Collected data

(** * RSA modular-exponentiation primitives of [crypto/rsa/rsa_impl.c]

    A shallow embedding of the three functions of the file

      - [GFp_rsa_check_modulus_and_exponent]
      - [GFp_rsa_public_decrypt]
      - [GFp_rsa_private_transform]

    The C code is written against the big-integer interface of [bn.h], the
    blinding interface and the error queue of [err.h]; none of them is part
    of the file.  The interface is a type class ([BN_ENGINE]); the three
    functions are embedded once, for every engine.  A reference engine
    ([Ref.engine]) gives the operations their mathematical meaning. *)

From Stdlib Require Import ZArith Lia List Bool Strings.Byte Znumtheory Zpow_facts Zcong.
From Stdlib Require Import Zmod.ZmodInv.
Import ListNotations.

#[local] Open Scope Z_scope.

(** ** Byte buffers

    A C buffer [uint8_t *p, size_t len] is a list of bytes; [len] is its
    length.  Integers are stored big-endian. *)

Definition byte_val (b : byte) : Z := Z.of_N (Byte.to_N b).

Definition byte_of_Z (z : Z) : byte :=
  match Byte.of_N (Z.to_N (z mod 256)) with
  | Some b => b
  | None => x00
  end.

Fixpoint be_value (bs : list byte) : Z :=
  match bs with
  | [] => 0
  | b :: t => byte_val b * 256 ^ Z.of_nat (length t) + be_value t
  end.

Fixpoint be_bytes (len : nat) (z : Z) : list byte :=
  match len with
  | O => []
  | S k => byte_of_Z (z / 256 ^ Z.of_nat k) :: be_bytes k z
  end.

(** ** Big integers as the code sees them

    [struct bignum_st]: the words [d] (least significant first), the number
    [top] of words in use and the sign.  The fault check of the private
    transform reads [top] and [d] directly. *)

(** The size of a word ([BN_ULONG]) in bits and in bytes.  [bn.h] is not
    part of the file; the 64-bit build is taken. *)
Definition BN_BITS2 : Z := 64.
Definition BN_BYTES : Z := 8.

Record BIGNUM : Type := mkBIGNUM {
  d : list Z;
  top : nat;
  neg : bool
}.

Fixpoint words_value (ws : list Z) : Z :=
  match ws with
  | [] => 0
  | w :: t => w + 2 ^ BN_BITS2 * words_value t
  end.

Fixpoint words_of (fuel : nat) (z : Z) : list Z :=
  match fuel with
  | O => []
  | S f => if z =? 0 then [] else z mod 2 ^ BN_BITS2 :: words_of f (z / 2 ^ BN_BITS2)
  end.

Definition bn_val (b : BIGNUM) : Z :=
  let m := words_value (firstn (top b) (d b)) in
  if neg b then - m else m.

Definition bn_of_Z (z : Z) : BIGNUM :=
  let ws := words_of (S (Z.to_nat (Z.log2 (Z.abs z)))) (Z.abs z) in
  {| d := ws; top := length ws; neg := z <? 0 |}.

(** [struct bn_mont_ctx_st]: the code reads the modulus [N] of a context. *)
Record BN_MONT_CTX : Type := mkMONT {
  N : BIGNUM
}.

(** [struct rsa_st], the fields the private transform reads. *)
Record RSA : Type := mkRSA {
  e : BIGNUM;
  dmp1 : BIGNUM;
  dmq1 : BIGNUM;
  mont_n : BN_MONT_CTX;
  mont_p : BN_MONT_CTX;
  mont_q : BN_MONT_CTX;
  mont_qq : BN_MONT_CTX;
  qmn_mont : BIGNUM;
  iqmp_mont : BIGNUM
}.

(** Modelled from the spec: the blinding context is opaque to the file; the
    spec describes it as mutable state holding a random blinding factor and
    its modular inverse. *)
Record BN_BLINDING : Type := mkBLINDING {
  A : BIGNUM;
  Ai : BIGNUM
}.
(* ===== verification/Config.v ===== *)
(** The configuration (internal/config/config.go): the environment variables,
    their defaults, and the check of the result. *)

From S2P Require Import Prelude GoString GoFloat GoStrconv GoTime GoError.

Open Scope string_scope.

Record Config : Type := mkConfig {
  ServiceName : string;
  HTTPAddr : string;
  DatabaseURL : string;
  RedisAddr : string;
  RedisStream : string;
  RedisGroup : string;
  RedisConsumer : string;
  RedisReclaimMinIdle : Z;   (* nanoseconds *)
  RedisReclaimCount : Z;
  StartupTimeout : Z;
  OutboxPollInterval : Z;
  OTLPTraceEndpoint : string;
}.

(** [strings.Join]. *)
Fixpoint join (sep : string) (l : list string) : string :=
  match l with [] => "" | [x] => x | x :: l' => x +:+ sep +:+ join sep l' end.

Section config.
Context `{ErrorTexts}.

(** [os.Getenv]: an unset variable is empty. *)
Context (getenv : string → string).

Definition envOrDefault (key fallback : string) : string :=
  if negb (String.eqb (getenv key) "") then getenv key else fallback.

Definition durationOrDefault (key : string) (fallback : Z) : error + Z :=
  let raw := getenv key in
  if String.eqb raw "" then inr fallback
  else match ParseDuration raw with
  | None => inl (ErrWrap (key +:+ " must be a valid duration") (ErrNew (duration_error_text raw)))
  | Some value =>
      let? _ := guard_err (Z.leb value 0) (ErrNew (key +:+ " must be greater than 0")) in
      inr value
  end.

Definition int64OrDefault (key : string) (fallback : Z) : error + Z :=
  let raw := getenv key in
  if String.eqb raw "" then inr fallback
  else match Sscan_int64 raw with
  | None => inl (ErrWrap (key +:+ " must be a valid integer") (ErrNew (scan_error_text raw)))
  | Some value =>
      let? _ := guard_err (Z.leb value 0) (ErrNew (key +:+ " must be greater than 0")) in
      inr value
  end.

Definition loadConfig (kind : string) : error + Config :=
  let httpAddrKey := if String.eqb kind "worker" then "WORKER_HTTP_ADDR" else "API_HTTP_ADDR" in
  let? minIdle := durationOrDefault "REDIS_RECLAIM_MIN_IDLE" (30 * Second) in
  let? count := int64OrDefault "REDIS_RECLAIM_COUNT" 10 in
  let? timeout := durationOrDefault "STARTUP_TIMEOUT" (30 * Second) in
  let? interval := durationOrDefault "OUTBOX_POLL_INTERVAL" (2 * Second) in
  inr (mkConfig (envOrDefault "SERVICE_NAME" "") (envOrDefault httpAddrKey "") (envOrDefault "DATABASE_URL" "")
         (envOrDefault "REDIS_ADDR" "") (envOrDefault "REDIS_STREAM" "") (envOrDefault "REDIS_GROUP" "")
         (envOrDefault "REDIS_CONSUMER" "") minIdle count timeout interval (getenv "OTEL_EXPORTER_OTLP_ENDPOINT")).

(** What is wrong with a configuration, in the order of the checks. *)
Definition problems (c : Config) : list string :=
  let check (b : bool) (s : string) := if b then [s] else [] in
  (check (blank (ServiceName c)) "SERVICE_NAME must not be empty" ++
   check (blank (HTTPAddr c)) "HTTP listen address must not be empty" ++
   check (blank (DatabaseURL c)) "DATABASE_URL must not be empty" ++
   check (blank (RedisAddr c)) "REDIS_ADDR must not be empty" ++
   check (blank (RedisStream c)) "REDIS_STREAM must not be empty" ++
   check (blank (RedisGroup c)) "REDIS_GROUP must not be empty" ++
   check (blank (RedisConsumer c)) "REDIS_CONSUMER must not be empty" ++
   check (Z.leb (RedisReclaimMinIdle c) 0) "REDIS_RECLAIM_MIN_IDLE must be greater than 0" ++
   check (Z.leb (RedisReclaimCount c) 0) "REDIS_RECLAIM_COUNT must be greater than 0" ++
   check (Z.leb (StartupTimeout c) 0) "STARTUP_TIMEOUT must be greater than 0" ++
   check (Z.leb (OutboxPollInterval c) 0) "OUTBOX_POLL_INTERVAL must be greater than 0")%list.

Definition Validate (c : Config) : error + unit :=
  match problems c with [] => inr tt | l => inl (ErrNew (join "; " l)) end.

(** The defaults that depend on the program. *)
Definition with_defaults (service addr consumer : string) (c : Config) : Config :=
  let or s d := if String.eqb s "" then d else s in
  mkConfig (or (ServiceName c) service) (or (HTTPAddr c) addr) (DatabaseURL c) (RedisAddr c) (RedisStream c)
    (RedisGroup c) (or (RedisConsumer c) consumer) (RedisReclaimMinIdle c) (RedisReclaimCount c) (StartupTimeout c)
    (OutboxPollInterval c) (OTLPTraceEndpoint c).

Definition LoadAPIConfig : error + Config :=
  let? cfg := loadConfig "api" in
  let cfg := with_defaults "durableflow-api" ":8080" "api" cfg in
  let? _ := Validate cfg in
  inr cfg.

(** [now]: the time, in seconds. *)
Definition LoadWorkerConfig (now : Z) : error + Config :=
  let? cfg := loadConfig "worker" in
  let cfg := with_defaults "durableflow-worker" ":8081" ("worker-" +:+ Itoa now) cfg in
  let? _ := Validate cfg in
  inr cfg.

End config.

» WORK ORDER
Pull together all lines from the data that mention the word "else".

» RESPONSE
  | S f => if z =? 0 then [] else z mod 2 ^ BN_BITS2 :: words_of f (z / 2 ^ BN_BITS2)
  if neg b then - m else m.
  if negb (String.eqb (getenv key) "") then getenv key else fallback.
  else match ParseDuration raw with
  else match Sscan_int64 raw with
  let httpAddrKey := if String.eqb kind "worker" then "WORKER_HTTP_ADDR" else "API_HTTP_ADDR" in
  let check (b : bool) (s : string) := if b then [s] else [] in
  let or s d := if String.eqb s "" then d else s in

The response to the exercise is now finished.